You're always beating me with the how many hours worked tally. It's all those working plane flights. If I was stuck in a plane I would work too. Except I don't understand how you type without getting your elbows filed off. I had a plane flight a few weeks back wherein I had to file some elbows. It was a puddle-jumper flight from Ontario to San Jose where I was picking up a car and this suit sitting next to me just kept wedging his elbow into my space.
Am I a suit?
I look you up and down. Of course you're a suit. A very expensive suit that just bought me very expensive dinner. But you're a different kind of expensive suit. You're the kind who's doing time to save up the 401K and cash-in-on-retirement plan so you can retire when you're 33 and stay home with the kids. You're the kind of suit I'll marry someday.
Just someday?
***
We're off for the week together. We've spent most of the time sleeping and shopping. You really wanted to try that new organic place and we did. I wanted to repaint the bathroom; it turns out the undertones in the marigold really were marigold. After a thousand trips to the store we successful changed the color of the bathroom and learned the life stories of all the Home Depot employees.
Last night, our last night before you left again, I was watching you watching me; I wish I knew what you were thinking. For all the thoughts we share, for all the times we finish each other sentences or don't even have to start them, there are so many things I don't know about you.
You asked me when we were having wine after dinner, "will I ever know your life?" I said, "yes" and "someday" as if that would be possible. As if it would be possible to fully know all of another person. I heard that's what marriage is about, but really, I'm too jaded to even believe it.
***
They used to ask if I was sad that you're gone again and I was never sad. More empty. But so full from you. Topped off like a full tank of gas, and full like that feeling after a huge family meal when I need a minute to gear up for pumpkin pie. When I find a couch corner next to great uncle Franklin, or when your sister's youngest son curls up on the crook where my lap meets the couch, and I take a nap.
Sleeping with you reminds me of that nap. You are the couch, or the youngest son, or the crook where my lap meets the couch. You are all these things always to me.
This morning, while you were making breakfast, I was awake. I couldn't open my eyes but I could hear you near. When you stood over and watched me sleeping I almost grabbed out and pulled you down onto me. But then you were there already. In the crook, your hand on my forehead, my ear, my neck. Your thumb over my lips and over them again.

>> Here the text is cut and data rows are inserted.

Lemma control_report_ok lk1 lk2 lk3 k s c : result_typed (tc_sample k) -> in_u 16 (tc_humps k) -> store_inv s c -> shows k c ->
  let '(k', s') := terrain_control_report lk1 lk2 lk3 k s in
  tc_sample k' = tc_sample k /\ tc_humps k' = tc_humps k /\ exists c', store_inv s' c' /\ shows k' c' /\
    (lk1 = true -> faults_valid c' = true /\ Z.testbit (faults c') 2 = imu_bad k) /\
    (lk2 = true -> hump_valid c' = peak_known k /\
      (peak_known k = true -> hump_count c' = tc_humps k /\ hump_height_mm c' = millimetres (peak_m (tc_sample k)))).
Proof.
  intros T Hu I S. unfold terrain_control_report. pose proof (report_fault_ok lk1 k s c I S) as R1. destruct (report_fault lk1 k s) as [k1 s1].
  destruct R1 as (K1 & c1 & I1 & S1 & P1). destruct (knowledge_same _ _ K1) as (B1 & Q1 & T1 & H1).
  pose proof (report_hump_tied lk2 k1 s1 c1 ltac:(by rewrite T1) ltac:(by rewrite H1) I1 S1) as R2. destruct (report_hump lk2 k1 s1) as [k2 s2].
  destruct R2 as (K2 & c2 & I2 & S2 & F2 & V2 & P2). destruct (knowledge_same _ _ K2) as (_ & _ & T2 & H2). rewrite Q1, H1, T1 in P2.
  unfold terrain_live_report. cbv zeta. case_if.
  - rewrite <- F2, <- V2 in P1. splits; cbn; [congruence | congruence |]. exists c2. splits; try done. by destruct S2.
  - pose proof (terrain_report_ok lk3 s2 c2 k2 I2 ltac:(by rewrite T2, T1)) as R3. destruct (buddy1_report_terrain _ _ _) as [er s3].
    destruct R3 as [_ I3]. rewrite <- F2, <- V2 in P1. splits; cbn; [congruence | congruence |]. exists c2. splits; try done. by destruct S2.
Qed.
(** The store operations of a report: its own sections and fault bit only. *)
Definition terrain_op (op : store_op) : Prop :=
  store_op_ok op /\
  match op with
  | SReport _ t _ => t = TOPIC_HUMP \/ t = TOPIC_TERRAIN
  | SFaults _ changed _ => changed = BUDDY1_FAULT_IMU
  | SInvalidate _ type => type = BUDDY1_TOPIC_HUMP
  | STake => False
  end.
Lemma invalidate_own lk s : runs terrain_op s (buddy1_invalidate lk s BUDDY1_TOPIC_HUMP).2.
Proof. apply (runs_one terrain_op s (SInvalidate lk BUDDY1_TOPIC_HUMP)). split; [unfold store_op_ok, BUDDY1_TOPIC_HUMP, in_u; lia | done]. Qed.
Lemma report_fault_own lk k s : runs terrain_op s (report_fault lk k s).2.
Proof.
  unfold report_fault. case_if; [| apply runs_refl].
  assert (H : terrain_op (SFaults lk BUDDY1_FAULT_IMU (if imu_bad k then BUDDY1_FAULT_IMU else 0)))
    by (split; [unfold store_op_ok, BUDDY1_FAULT_IMU, in_u; destruct (imu_bad k); lia | done]).
  apply (runs_one terrain_op s) in H. cbn [store_run] in H. by destruct (buddy1_update_faults _ _ _ _).
Qed.
Lemma report_hump_own lk k s : in_u 16 (tc_humps k) -> runs terrain_op s (report_hump lk k s).2.
Proof.
  intros Hu. unfold report_hump. cbv zeta. repeat case_if; try apply runs_refl.
  - assert (H : terrain_op (SReport lk TOPIC_HUMP (zero_snapshot <| hump_count := tc_humps k |> <| hump_height_mm := millimetres (peak_m (tc_sample k)) |>))).
    { split; [split; [unfold reportable; rewrite !elem_of_cons; tauto |] | by left]. unfold snapshot_typed.
      pose proof (wrap_range 16 (trunc (peak_m (tc_sample k) * flit 1000 1 + flit 5 10)%f32) ltac:(lia)) as W. fold (u16 (trunc (peak_m (tc_sample k) * flit 1000 1 + flit 5 10)%f32)) in W.
      fold (millimetres (peak_m (tc_sample k))) in W. cbn -[millimetres Z.pow]. unfold in_u in *. lia. }
    apply (runs_one terrain_op s) in H. cbn [store_run] in H. unfold buddy1_report_hump. by destruct (report lk s TOPIC_HUMP _).
  - pose proof (invalidate_own lk s) as H. by destruct (buddy1_invalidate _ _ _).
Qed.
Lemma live_report_own lk k s : result_typed (tc_sample k) -> runs terrain_op s (terrain_live_report lk k s).2.
Proof.
  intros T. unfold terrain_live_report. cbv zeta. case_if; [apply runs_refl |].
  assert (H : terrain_op (SReport lk TOPIC_TERRAIN (zero_snapshot <| terrain := live_terrain k |>))).
  { split; [split; [unfold reportable; rewrite !elem_of_cons; tauto | by apply live_terrain_ok] | by right]. }
  apply (runs_one terrain_op s) in H. cbn [store_run] in H. unfold buddy1_report_terrain. by destruct (report lk s TOPIC_TERRAIN _).
Qed.
Lemma control_report_own lk1 lk2 lk3 k s c : tied k s -> store_inv s c -> shows k c -> runs terrain_op s (terrain_control_report lk1 lk2 lk3 k s).2.
Proof.
  intros [T Hu _] I S. unfold terrain_control_report. pose proof (report_fault_own lk1 k s) as R1.
  pose proof (report_fault_ok lk1 k s c I S) as K1. destruct (report_fault lk1 k s) as [k1 s1].
  destruct K1 as (K1 & c1 & I1 & S1 & _). destruct (knowledge_same _ _ K1) as (_ & _ & T1 & H1).
  pose proof (report_hump_own lk2 k1 s1 ltac:(by rewrite H1)) as R2. pose proof (report_hump_tied lk2 k1 s1 c1 ltac:(by rewrite T1) ltac:(by rewrite H1) I1 S1) as K2.
  destruct (report_hump lk2 k1 s1) as [k2 s2]. destruct K2 as (K2 & _). destruct (knowledge_same _ _ K2) as (_ & _ & T2 & _).
  eapply runs_trans; [exact R1 |]. eapply runs_trans; [exact R2 |]. apply live_report_own. by rewrite T2, T1.
Qed.
Lemma foreign_ok k s c op : store_inv s c -> shows k c -> foreign op -> exists c', store_inv (store_run s op).2 c' /\ shows k c'.
Proof.
  intros I [S1 S2 S3] [Ok F]. pose proof (store_step_ok s c op I Ok) as S. unfold step_ok in S. destruct (store_run s op) as [er s'].
  destruct S as (c' & I' & P & _). exists c'. split; [exact I' |].
  inversion P as [lk t v e fs Lv W L Sn | lk t v e fs Lv W Sn | lk t v W | t v Lv | ch ac e Rq Sn | lk ch ac Rq | ch ac | t Ht | lk ty Hy | ty |]; subst; try done.
  - assert (t <> TOPIC_FAULTS) by (destruct Ok as [Rp _]; intros ->; unfold reportable in Rp; rewrite !elem_of_cons, elem_of_nil in Rp; intuition discriminate).
    clear P I I' W. destruct t; try done; split; done.
  - split; [done | done |]. intros E. split; [done |]. cbn [faults]. etransitivity; [apply merge_foreign; [exact F | apply Rq] | by apply S3].
  - clear P I I'. destruct F as [F1 F2], t; try done; split; done.
Qed.
Lemma poll_memory app_s5 now reading events k c : reading_ok reading -> result_typed (tc_sample k) -> in_u 16 (tc_humps k) ->
  let k' := (terrain_control_poll app_s5 now reading events k c).1 in
  memory k' = memory k /\ result_typed (tc_sample k') /\ in_u 16 (tc_humps k').
Proof.
  intros Ok T Hu. cbv zeta. unfold terrain_control_poll. cbv zeta.
  set (k0 := if negb _ then k <| tc_now := now |> <| waiting := false |> else k <| tc_now := now |>).
  assert (E0 : memory k0 = memory k /\ tc_sample k0 = tc_sample k /\ tc_humps k0 = tc_humps k) by (subst k0; by case_if).
  destruct E0 as (M0 & T0 & H0). pose proof (take_reading_rest (running (d_state (dr c))) reading k0) as R.
  destruct (take_reading _ _ k0) as [bad1 k1]. cbn [snd] in R. cbv zeta in R. destruct R as (M1 & R & _).
  assert (V1 : result_typed (tc_sample k1) /\ in_u 16 (tc_humps k1)).
  { destruct R as [[-> ->] | (run & -> & _)]; [by rewrite T0, H0 | exact Ok]. }
  pose proof (take_events_rest (take TERRAIN_EVENT_BUDGET events) bad1 k1) as R2. destruct (take_events _ _ _) as [bad k2]. cbn [snd] in R2. cbv zeta in R2.
  destruct R2 as (M2 & T2 & H2 & _). rewrite <- T2, <- H2 in V1. rewrite <- M0, <- M1, <- M2. by repeat case_if.
Qed.
Lemma shows_memory k k' c : memory k' = memory k -> shows k c -> shows k' c.
Proof. intros [= E1 E2 E3 E4 E5 E6 E7] [S1 S2 S3]. split; rewrite ?E1, ?E2, ?E4, ?E5, ?E6, ?E7; done. Qed.
Lemma begin_tied lk token now k s b k' s' : terrain_control_begin lk token now k s = (b, k', s') -> tied k s -> tied k' s'.
Proof.
  unfold terrain_control_begin. destruct (if terrain_control_ready k now then token else None) as [t |]; [| by intros [= _ <- <-]].
  intros E [T Hu (c & I & S)]. pose proof (invalidate_hump lk s c I) as R. destruct (buddy1_invalidate _ _ _) as [er s1].
  destruct R as (c' & I' & Ro & Rn & _). injection E as _ <- <-. split; [done | done |]. exists c'. split; [done |]. destruct S as [S1 S2 S3].
  destruct (decide (er = E_OK)) as [-> | Hn]; [rewrite (Ro eq_refl) | rewrite (Rn Hn)]; split; cbn; try done. by rewrite bool_decide_false.
Qed.
Lemma reached_tied app_s5 k s : terrain_reached app_s5 k s -> tied k s.
Proof.
  induction 1 as [| k s k' s' _ Ti St].
  - split; [by repeat split | by vm_compute |]. exists zero_snapshot. split; [apply boot_inv | by split].
  - destruct St as [k s lk token now b k' s' E | k s now reading events c Ok | k s | k s lk1 lk2 lk3 k' s' E | k s op F].
    + by eapply begin_tied.
    + destruct Ti as [T Hu (v & I & S)]. destruct (poll_memory app_s5 now reading events k c Ok T Hu) as (M & T' & Hu').
      split; [done | done |]. exists v. split; [done | by eapply shows_memory].
    + destruct Ti as [T Hu (v & I & S)]. split; [done | done |]. exists v. split; [done |]. by apply (shows_memory k).
    + destruct Ti as [T Hu (v & I & S)]. pose proof (control_report_ok lk1 lk2 lk3 k s v T Hu I S) as R. rewrite E in R.
      destruct R as (Et & Eh & c' & I' & S' & _). split; [by rewrite Et | by rewrite Eh | by exists c'].
    + destruct Ti as [T Hu (v & I & S)]. split; [done | done |]. by eapply foreign_ok.
Qed.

No, it's true, I miss you already.
Letter to a Traveling Lover (part I)
Letter to a Traveling Lover (part II)
Comments
Love it. Love it. Love it.
Posted by: Heather Anne | March 7, 2006 7:43 AM
me too. especially this:
"Your thumb over my lips and over them again."
Posted by: heather nicole | March 7, 2006 8:03 AM
I read this last night. And then I read it again with a shy smile, just before going to bed.There's a line there that's special to me. Heather N. already mentioned it.
Beautiful Abigail.
Beautiful, Abigail.
Posted by: Aakanksha | March 7, 2006 11:35 AM
I think the not knowing is the fun part.